Rejection in medical science is a term that is applied to organ dysfunction caused by the patient’s immune system reacting to the transplanted part. Injury to the liver is usually mediated by immune cells. Rejection typically causes no symptoms; patients do not feel anything different. The first sign is usually abnormal laboratory test results. A liver biopsy is performed when rejection is suspected. The tissue is analysed and inspected under the microscope to determine the pattern of liver injury and also to look for the presence of immune cells.
Acute cellular rejection occurs in about half of all liver transplant patients within the first year after transplantation with the highest risk period within the first four to one and a half month of transplantation. Once the patient is diagnosed, treatment is generally very effective. The first line of treatment is usually high dose corticosteroids.
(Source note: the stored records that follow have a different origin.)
(** [check_sensor_thresholds] adds its alerts to the database session,
    here the list [session] of pending rows, newest last.  Comparing the
    value with a NULL bound raises; the function's handler swallows the
    exception, and what was added before it stays in the session. *)
Definition check_sensor_thresholds (sensor : Sensor) (value : R)
    (session : list Alert) : list Alert :=
  match min_value sensor with
  | None => session
  | Some lo =>
      let session :=
        if bool_decide (value < lo)%R
        then session ++ [ {| alert_machine_id := sensor_machine_id sensor;
                             alert_sensor_id := sensor_id sensor;
                             alert_type := threshold_violation;
                             alert_severity := medium |} ]
        else session in
      match max_value sensor with
      | None => session
      | Some hi =>
          let session :=
            if bool_decide (value > hi)%R
            then session ++ [ {| alert_machine_id := sensor_machine_id sensor;
                                 alert_sensor_id := sensor_id sensor;
                                 alert_type := threshold_violation;
                                 alert_severity :=
                                   if bool_decide (value > fmul lib hi 1.2)%R
                                   then high else medium |} ]
            else session in
          match check_critical_thresholds sensor value with
          | Some critical_alert => session ++ [critical_alert]
          | None => session
          end
      end
  end.

(** ** Data frames ([pandas]) *)

(** A frame as the engine handles it: the [timestamp] column and the
    other columns in order, each a list of cells.  In a well-formed frame
    every column has as many cells as [timestamp]. *)
Record DataFrame := {
  timestamp : list Z;
  columns : dict (list cell)
}.

(** [pd.DataFrame()] *)
Definition empty_frame : DataFrame := {| timestamp := []; columns := [] |}.

(** [len(df)] and [df.empty] *)
Definition nrows (df : DataFrame) : nat := length (timestamp df).
Definition df_empty (df : DataFrame) : bool := Nat.eqb (nrows df) 0.

(** A row ([pd.Series]) of a frame. *)
Record Row := {
  row_timestamp : Z;
  row_cells : dict cell
}.

(** [df.iloc[i]]; [None] stands for the [IndexError] out of range. *)
Definition iloc (df : DataFrame) (i : nat) : option Row :=
  ts ← timestamp df !! i;
  Some {| row_timestamp := ts;
          row_cells := omap (fun '(name, c) => pair name <$> c !! i) (columns df) |}.

(** [df.iloc[-1]] *)
Definition iloc_last (df : DataFrame) : option Row := iloc df (nrows df - 1).

(** [s.tail(n)] and [df.tail(n)] *)
Definition tail {A} (n : nat) (l : list A) : list A := drop (length l - n) l.
Definition df_tail (n : nat) (df : DataFrame) : DataFrame :=
  {| timestamp := tail n (timestamp df);
     columns := map (fun '(name, c) => (name, tail n c)) (columns df) |}.

(** [df.fillna(0)] *)
Definition fillna0 (cols : dict (list cell)) : dict (list cell) :=
  map (fun '(name, c) => (name, map (fun x => Some (default 0%R x)) c)) cols.

(** [df[cols].values]: one list of cells per row. *)
Definition values (cols : list (list cell)) (n : nat) : list (list cell) :=
  map (fun i => map (fun c => default None (c !! i)) cols) (seq 0 n).

(** *** Series statistics *)

(** The observations of a series: its cells that are not [NaN]. *)
Definition observations (c : list cell) : list R := omap (fun x : cell => x) c.

(** [s.mean()]: the sum of the observations divided by their number,
    [NaN] without observations. *)
Definition series_mean (c : list cell) : cell :=
  let xs := observations c in
  match xs with
  | [] => None
  | _ => Some (fdiv lib (fsum lib xs) (INR (length xs)))
  end.

(** [s.std()]: the square root of the sum of the squared deviations
    from the mean divided by [n - 1] (pandas' default [ddof=1]), [NaN]
    with fewer than two observations. *)
Definition series_std (c : list cell) : cell :=
  let xs := observations c in
  match series_mean c with
  | Some avg =>
      if Nat.ltb (length xs) 2 then None
      else Some (fsqrt lib
                   (fdiv lib
                      (fsum lib (map (fun x => fmul lib (fsub lib avg x) (fsub lib avg x))
                                   xs))
                      (INR (length xs - 1))))
  | None => None
  end.

(** The window of [s.rolling(window=10, min_periods=1)] at row [i]:
    rows [i-9 .. i], fewer at the start. *)
Definition window10 (c : list cell) (i : nat) : list cell :=
  drop (i + 1 - 10) (take (i + 1) c).

(** The rolling mean holds a number where the window has an
    observation, the rolling deviation where it has two. *)
Definition rolling_mean (c : list cell) : list cell :=
  map (fun i => match observations (window10 c i) with
                | [] => None
                | _ => Some (rolling_mean_at lib c i)
                end) (seq 0 (length c)).

Definition rolling_std (c : list cell) : list cell :=
  map (fun i => if Nat.ltb (length (observations (window10 c i))) 2 then None
                else Some (rolling_std_at lib c i)) (seq 0 (length c)).

(** [s.diff()]: the first row has no predecessor. *)
Definition diff (c : list cell) : list cell :=
  map (fun i => match i with
                | O => None
                | S j => cell_op (fsub lib) (default None (c !! i))
                           (default None (c !! j))
                end) (seq 0 (length c)).

(** [np.polyfit(np.arange(n), y, 1)[0]]: the slope of the fitted line.
    [None] stands for the exception numpy raises on a [NaN]. *)
Definition polyfit_slope (y : list cell) : option R :=
  if forallb (fun x => bool_decide (is_Some x)) y
  then Some (polyfit1 lib (observations y))
  else None.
The second step of rejection treatment is the preparation of strong antibodies. This is believed that the liver has the unique ability to regenerate itself.
Chronic rejection occurs in 7% all transplants. The strongest risk factor for the development of chronic rejection is repeated acute rejection or refractory acute rejection. Liver biopsy shows loss of bile ducts and annihilation of small arteries.


Usually, outcomes of liver transplantation are good, but outcomes vary significantly depending on the indication for liver transplant as well as factors associated with the donor and acceptor. The overall patient survival one year after liver transplant is 89%. Patient survival five years after liver transplant is 75%.